Bug 6364 - Russian UTF-8 in TextCat
Summary: Russian UTF-8 in TextCat
Status: NEW
Alias: None
Product: Spamassassin
Classification: Unclassified
Component: Plugins (show other bugs)
Version: 3.3.0
Hardware: All All
: P5 major
Target Milestone: Undefined
Assignee: SpamAssassin Developer Mailing List
URL:
Whiteboard:
Keywords:
Depends on: 7816
Blocks:
  Show dependency tree
 
Reported: 2010-03-04 10:17 UTC by Mike Stupalov
Modified: 2020-05-14 14:09 UTC (History)
4 users (show)



Attachment Type Modified Status Actions Submitter/CLA Status
Another Russian UTF-8 spam application/mbox None jidanni@jidanni.org [NoCLA]

Note You need to log in before you can comment on or make changes to this bug.
Description Mike Stupalov 2010-03-04 10:17:19 UTC
Please add support UTF-8 encoding for russian language in Textcat. Without it do not work valuably definition of Russian language and "normalize_charset".
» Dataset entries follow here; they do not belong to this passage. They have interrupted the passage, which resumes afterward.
(** * The streaming message reassembler of the WebSocket manager

    A shallow embedding of the class [WebSocketManager] of
    [frontend/src/app/components/websocketManager.jsx]: the fields of the
    manager are a record, every method is a function on that record, and the
    calls a method makes on its collaborators (the callbacks handed to
    [sendMessageAndWaitForResponse], the socket) are written to a log in the
    order the method makes them.  Exceptions are explicit: a computation either
    returns or throws, and [onmessage] is the [try]/[catch] around the
    handler.  A callback is taken to return normally and not to call back
    into the manager.  [console.log] calls are left out. *)

From Stdlib Require Import String Ascii List ZArith NArith Bool Lia.
From Stdlib Require Import DecimalString.
Import ListNotations.
Open Scope string_scope.
Set Warnings "-register-all".

(** ** Parsed payloads *)

(** What [JSON.parse] returns.  A number is kept as an integer: the handler
    never calculates with a number, it only tests whether one is zero or
    positive. *)
Inductive json : Type :=
| JNull
| JBool (b : bool)
| JNum (n : Z)
| JStr (s : string)
| JArr (items : list json)
| JObj (members : list (string * json)).

(** A JavaScript value read out of a payload: [None] is [undefined]. *)
Definition value : Type := option json.

(** The text of one socket message: [JSON.parse] throws on it, or yields a
    value. *)
Inductive payload : Type :=
| Unparseable
| Parsed (data : json).

(** Own property [key] of a parsed object; [JSON.parse] keeps the last of
    several members with one name. *)
Fixpoint member (key : string) (members : list (string * json)) : value :=
  match members with
  | [] => None
  | (k, v) :: rest =>
      match member key rest with
      | Some w => Some w
      | None => if String.eqb k key then Some v else None
      end
  end.

(** [Boolean(v)]. *)
Definition truthy (v : value) : bool :=
  match v with
  | None => false
  | Some JNull => false
  | Some (JBool b) => b
  | Some (JNum n) => negb (Z.eqb n 0)
  | Some (JStr s) => negb (String.eqb s "")
  | Some (JArr _) => true
  | Some (JObj _) => true
  end.

(** [v === s] for a string literal [s]. *)
Definition strictEq (v : value) (s : string) : bool :=
  match v with
  | Some (JStr t) => String.eqb t s
  | _ => false
  end.

(** The conversions JavaScript applies silently to an array or an object
    (and, in a comparison, to a string).  The handler reaches them only when a
    delta text is not a string; they are an interface here, and everything
    below holds for each of its instances. *)
Class Coercions : Type := {
  (** [v > 0]; [None] when the conversion throws a TypeError *)
  greaterThanZero : json -> option bool;
  (** the string [v] contributes to [s += v]; [None] when the conversion
      throws a TypeError *)
  toPrimitiveString : json -> option string
}.

(** An instance on which every such conversion throws; it serves to run the
    handler on frames that reach none. *)
Definition throwingCoercions : Coercions :=
  {| greaterThanZero := fun _ => None; toPrimitiveString := fun _ => None |}.

(** ** The manager and what it does to its collaborators *)

(** A function handed in by the caller, known by its identity only. *)
Definition Callback : Type := nat.

Inductive WebSocket : Type := Socket.

Record Packet : Type := mkPacket {
  action : string;
  message : json;
  messages : json;
  packetConversationId : string;
  userInfo : json
}.

(** One call made on a collaborator. *)
Inductive effect : Type :=
| CallMessage (f : Callback) (text : json) (isNewMessage : bool)
| CallInfo (f : Callback) (infoMessage : json)
| CallComplete (f : Callback)
| WsClose
| WsSend (packet : Packet).

Record WebSocketManager : Type := mkManager {
  ws : option WebSocket;
  isConnected : bool;
  isConnecting : bool;
  messageCallback : option Callback;
  infoCallback : option Callback;
  completionCallback : option Callback;
  currentMessage : string;
  hasContent : bool;
  shouldCreateNewMessage : bool;
  conversationId : option string
}.

(** The constructor. *)
Definition newManager : WebSocketManager :=
  {| ws := None; isConnected := false; isConnecting := false;
     messageCallback := None; infoCallback := None; completionCallback := None;
     currentMessage := ""; hasContent := false; shouldCreateNewMessage := false;
     conversationId := None |}.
For problem solution it is necessary to add a file ru.utf-8.lm in source.
This file called ru-utf8.lm, is accessible by link:
http://trac.greenstone.org/browser/main/trunk/greenstone2/perllib/textcat

(In the same place there are some refreshed files for other languages.)

P.S. This problem with russian language very old and unpleasant, I think all Russian-speaking community will tell for this small file of thanks :)
Comment 1 Mike Stupalov 2010-03-04 11:05:32 UTC
In the repository specified above added utf-8 textcat models for russian, french, spanish, italian and chinese.
Comment 2 Henrik Krohns 2010-03-04 11:13:54 UTC
Also notice my bug.

https://issues.apache.org/SpamAssassin/show_bug.cgi?id=6229

TextCat is currently broken case and encoding wise. It should be completely revamped.
Comment 3 jidanni 2020-05-14 14:08:34 UTC
Created attachment 5702 [details]
Another Russian UTF-8 spam

Take the attached obviously Russian message "a".

Well no matter normalize_charset 0 or 1 (it's UTF-8 anyway) we get the same

X-Spam-Textcatresults: zh.gb2312:149533(1.00) zh.big5:151313(1.01)
	ko:152101(1.02) ja.shift-jis:152161(1.02) th:152504(1.02)
	ja.euc-jp:152931(1.02) hy:152988(1.02) ar.iso-8859-6:153918(1.03)
	am.utf-8:154133(1.03) ta:154349(1.03) mr:155147(1.04) hi:155343(1.04)
	ru.iso-8859-5:156383(1.05) uk.koi8-r:156736(1.05) vi:156983(1.05)
	ka:157040(1.05) bg.iso-8859-5:157425(1.05) ru.koi8-r:157592(1.05)
	ar.windows-1256:157731(1.05) pl:158285(1.06)

Why is ar.windows-1256 even tied with Russian?